A forgotten artform
One of the fading art forms is the art of Parsi Embroidery. Parsi embroidery is suggested to have originated from Bronze Age Persia. The Parsi community is believed to be great followers of Prophet Zarathustra; the community started migrating from Iran to India and settled along the western coast of Gujarat. By the early 19th century, Parsi traders were active participants in the trading activities in China and Hong Kong. They returned with several beautiful Chinese artefacts and the most desired amongst them were embroidered textiles. Since the art of Chinese embroidery was valued, the traders bought embroidered silks for their families that were stitched together to create saris.
‘Gara’, the Gujarati word for a sari, began to be associated with the Chinese embroidered sari and this form of embroidery has since been referred to as Gara embroidery.

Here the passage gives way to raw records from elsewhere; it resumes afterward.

(* ===================================================================== *)
(*  IP resolution engine of the Nimble Streamer log analyzer             *)
(*                                                                       *)
(*  A shallow embedding of                                               *)
(*    - src/local_ip_database.py     (class LocalIPDatabase)             *)
(*    - src/enhanced_ipinfo_service.py (class EnhancedIPinfoService)     *)
(*    - src/ipinfo_service.py        (IPInfoService._is_private_ip)      *)
(*  and the properties of the tiered lookup proved about it.             *)
(* ===================================================================== *)

From Stdlib Require Import ZArith Ascii String List Bool Lia.
From Stdlib Require Import DecimalString.
From stdpp Require Import gmap strings list fin_maps.

Local Open Scope string_scope.
Local Open Scope Z_scope.

(* ===================================================================== *)
(** * Python values                                                   *)
(* ===================================================================== *)

(** The values that occur in the dictionaries handled by the two services.
    Strings are ASCII text.  JSON numbers are integers; a JSON array or
    object (and any other value that is neither a scalar nor a datetime) is
    the opaque [VObj], which carries the text [str()] gives for it and its
    truth value.  [VDatetime t] is a naive [datetime] for the instant [t],
    counted in microseconds. *)
Inductive pyval : Type :=
  | VNone
  | VBool (b : bool)
  | VInt (z : Z)
  | VStr (s : string)
  | VObj (text : string) (truth : bool)
  | VDatetime (t : Z).

#[global] Instance pyval_eq_dec : EqDecision pyval.
Proof. solve_decision. Defined.

(** A Python [dict] with string keys. *)
Abbreviation record := (gmap string pyval).

(** [x == s] for a string literal [s]: only a [str] equals a [str]. *)
Definition py_eq_str (v : pyval) (s : string) : bool :=
  match v with
  | VStr s' => String.eqb s' s
  | _ => false
  end.

(** [d.get(k) == s]; a missing key reads as [None]. *)
Definition get_eq (d : record) (k s : string) : bool :=
  match d !! k with
  | Some v => py_eq_str v s
  | None => false
  end.

(** Python truthiness. *)
Definition truthy (v : pyval) : bool :=
  match v with
  | VNone => false
  | VBool b => b
  | VInt z => negb (z =? 0)
  | VStr s => negb (String.eqb s "")
  | VObj _ b => b
  | VDatetime _ => true
  end.

(** Truthiness of a dictionary: non-empty. *)
Definition dict_truthy (d : record) : bool :=
  negb (bool_decide (d = ∅)).

(** [d.get(k, default)]. *)
Definition dict_get (d : record) (k : string) (default : pyval) : pyval :=
  match d !! k with
  | Some v => v
  | None => default
  end.

(** [d.update(e)]: the keys of [e] overwrite those of [d]. *)
Definition dict_update (d e : record) : record := e ∪ d.

(** Decimal text of an integer, as [str(int)] prints it. *)
Definition str_of_Z (z : Z) : string :=
  NilZero.string_of_int (Z.to_int z).

(* ===================================================================== *)
(** * [str.split('.')] and [int(str)]                                 *)
(* ===================================================================== *)

(** [s.split(sep)] for a one-character separator: never an empty list. *)
Fixpoint split_on (sep : ascii) (s : string) : list string :=
  match s with
  | EmptyString => [EmptyString]
  | String c s' =>
      if Ascii.eqb c sep then EmptyString :: split_on sep s'
      else match split_on sep s' with
           | [] => [String c EmptyString]
           | p :: ps => String c p :: ps
           end
  end.

Definition split_dots (ip : string) : list string := split_on "."%char ip.

(** The blanks [int()] skips around an ASCII numeral. *)
Definition is_space (c : ascii) : bool :=
  let n := N_of_ascii c in
  ((9 <=? n)%N && (n <=? 13)%N) || (n =? 32)%N.

Definition digit_of (c : ascii) : option Z :=
  let n := N_of_ascii c in
  if ((48 <=? n)%N && (n <=? 57)%N)%bool then Some (Z.of_N (n - 48)) else None.

Fixpoint lstrip (l : list ascii) : list ascii :=
  match l with
  | c :: l' => if is_space c then lstrip l' else l
  | [] => []
  end.

Definition strip (l : list ascii) : list ascii :=
  rev (lstrip (rev (lstrip l))).

(** Digits after the first one: a single underscore may separate two
    digits. [pending] tells that the previous character was an underscore. *)
Fixpoint digits_loop (acc : Z) (pending : bool) (l : list ascii) : option Z :=
  match l with
  | [] => if pending then None else Some acc
  | c :: l' =>
      if Ascii.eqb c "_"%char then
        if pending then None else digits_loop acc true l'
      else
        match digit_of c with
        | Some d => digits_loop (10 * acc + d) false l'
        | None => None
        end
  end.

Definition parse_digits (l : list ascii) : option Z :=
  match l with
  | [] => None
  | c :: l' =>
      match digit_of c with
      | Some d => digits_loop d false l'
      | None => None
      end
  end.

(** [int(s)] in base ten; [None] stands for [ValueError].  The interpreter's
    configurable cap on the number of digits is not part of the model. *)
Definition py_int (s : string) : option Z :=
  match strip (list_ascii_of_string s) with
  | c :: l' =>
      if Ascii.eqb c "+"%char then parse_digits l'
      else if Ascii.eqb c "-"%char then Z.opp <$> parse_digits l'
      else parse_digits (c :: l')
  | [] => None
  end.

(** [list(map(int, parts))]: the first part that is not a numeral raises. *)
Fixpoint map_int (parts : list string) : option (list Z) :=
  match parts with
  | [] => Some []
  | p :: ps =>
      match py_int p with
      | Some z =>
          match map_int ps with
          | Some zs => Some (z :: zs)
          | None => None
          end
      | None => None
      end
  end.

(* ===================================================================== *)
(** * The private-range classifiers                                   *)
(* ===================================================================== *)

(** The chain of range tests shared by the two tiered services, on the
    converted parts.  [parts !! i] is [parts[i]], with [None] for
    [IndexError]; [and] evaluates its right operand only when the left one
    holds, so [parts[1]] is read only after [parts[0]] matched. *)
Definition range_tests (parts : list Z) : option bool :=
  p0 ← parts !! 0%nat;
  if p0 =? 10 then Some true
  else
    in_172 ← (if p0 =? 172
              then p1 ← parts !! 1%nat; Some ((16 <=? p1) && (p1 <=? 31))
              else Some false);
    if in_172 : bool then Some true
    else
      in_192 ← (if p0 =? 192
                then p1 ← parts !! 1%nat; Some (p1 =? 168)
                else Some false);
      if in_192 : bool then Some true
      else if p0 =? 127 then Some true
      else Some false.

(** The inputs the specification calls malformed: not four parts, or a part
    that is not a numeral. *)
Definition malformed_ipv4 (ip : string) : bool :=
  let parts := split_dots ip in
  negb (length parts =? 4)%nat || negb (forallb (fun p => bool_decide (is_Some (py_int p))) parts).

(* ===================================================================== *)
(** * The outside world and the state of the services                 *)
(* ===================================================================== *)

(** What [reader.get(ip)] of an offline database gives. *)
Inductive lookup_result : Type :=
  | LRaise                      (* the reader raised *)
  | LNone                       (* no record for the address *)
  | LDict (d : record)          (* a record that is a dictionary *)
  | LOther (truth : bool).      (* a record of another type *)

(** An opened offline database: a fixed table. *)
Abbreviation reader := (string -> lookup_result).

(** The body of an HTTP answer, as [response.json()] sees it. *)
Inductive json_body : Type :=
  | BodyDict (d : record)       (* a JSON object *)
  | BodyOther                   (* valid JSON that is not an object *)
  | BodyInvalid.                (* [json()] raises *)

(** What [requests.get] gives. *)
Inductive http_result : Type :=
  | HttpRaise
  | HttpResponse (status_code : Z) (body : json_body).

(** The environment of a run.  The clocks, the network and the disk are
    consulted in sequence: the [n]-th consultation of the run reads the
    functions below at [n].  The three text functions are the renderings of
    an instant by [str(datetime)], [datetime.isoformat()] and SQLite's
    [CURRENT_TIMESTAMP]; [int_affinity] is what SQLite stores when a text is
    bound to a column of INTEGER affinity. *)
Record Env : Type := {
  clock : nat -> Z;
  sql_clock : nat -> Z;
  http_get : nat -> string -> http_result;
  disk_ok : nat -> bool;
  dt_text : Z -> string;
  iso_text : Z -> string;
  sql_text : Z -> string;
  int_affinity : string -> pyval
}.

(** A call that leaves the process. *)
Inductive event : Type :=
  | EvMmdb (ip : string)        (* a lookup in an offline database *)
  | EvHttp (ip : string).       (* a request to the online API *)

(** A row of table [ip_data]; the key [ip] is the key of the map that holds
    the rows.  The two timestamps are kept as instants. *)
Record row : Type := {
  c_country : pyval;
  c_country_code : pyval;
  c_country_name : pyval;
  c_continent : pyval;
  c_continent_code : pyval;
  c_region : pyval;
  c_city : pyval;
  c_asn : pyval;
  c_as_name : pyval;
  c_as_domain : pyval;
  c_org : pyval;
  c_isp : pyval;
  c_timezone : pyval;
  c_is_private : pyval;
  c_source : pyval;
  c_first_seen : Z;
  c_last_updated : Z;
  c_query_count : Z
}.

(** [EnhancedIPinfoService.stats]. *)
Record Stats : Type := {
  offline_hits : Z;
  online_hits : Z;
  cache_hits : Z;
  local_db_hits : Z;
  errors : Z
}.

(** The attributes of the two service objects, the cache file, and the
    position in the run ([tick]) with the calls made so far ([trace], most
    recent first). *)
Record State : Type := {
  (* LocalIPDatabase *)
  ip_data : gmap string row;
  ipinfo_token : option string;
  db_lite_reader : option reader;
  (* EnhancedIPinfoService *)
  token : option string;
  cache : gmap string record;
  lite_reader : option reader;
  country_reader : option reader;
  city_reader : option reader;
  stats : Stats;
  (* files and the world *)
  cache_file : gmap string record;
  tick : nat;
  trace : list event
}.

Definition set_ip_data (f : gmap string row -> gmap string row) (s : State) : State :=
  {| ip_data := f (ip_data s); ipinfo_token := ipinfo_token s;
     db_lite_reader := db_lite_reader s; token := token s; cache := cache s;
     lite_reader := lite_reader s; country_reader := country_reader s;
     city_reader := city_reader s; stats := stats s;
     cache_file := cache_file s; tick := tick s; trace := trace s |}.

Definition set_cache (f : gmap string record -> gmap string record) (s : State) : State :=
  {| ip_data := ip_data s; ipinfo_token := ipinfo_token s;
     db_lite_reader := db_lite_reader s; token := token s; cache := f (cache s);
     lite_reader := lite_reader s; country_reader := country_reader s;
     city_reader := city_reader s; stats := stats s;
     cache_file := cache_file s; tick := tick s; trace := trace s |}.

Definition set_stats (f : Stats -> Stats) (s : State) : State :=
  {| ip_data := ip_data s; ipinfo_token := ipinfo_token s;
     db_lite_reader := db_lite_reader s; token := token s; cache := cache s;
     lite_reader := lite_reader s; country_reader := country_reader s;
     city_reader := city_reader s; stats := f (stats s);
     cache_file := cache_file s; tick := tick s; trace := trace s |}.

Back then Chinese craftsmen travelled with big trunks of embroidery across the seas to Persian lands and sold them to Parsi women. Some of the Parsi women were also taught the craft by these craftsmen, and the women later skillfully merged the new style with their own. Community accounts recall how Chinese men carried bundles of embroidered silk cloth on their bicycles would often leave these materials on the verandas of Parsi homes, while they sold their silk wear during the rounds. When they returned in the afternoon, Parsi women, also free from their household chores would sit on the verandas, observing them working on their small embroidery frames, thus learning their special embroidery stitches including their use of curved needles. With this newly acquired skill, Parsi women created their own Garas. The creations by Parsi women exhibited their preference for certain motifs such as the rooster and fish, which have significance in Zoroastrian tradition as against dragons and snakes popular in Chinese tradition.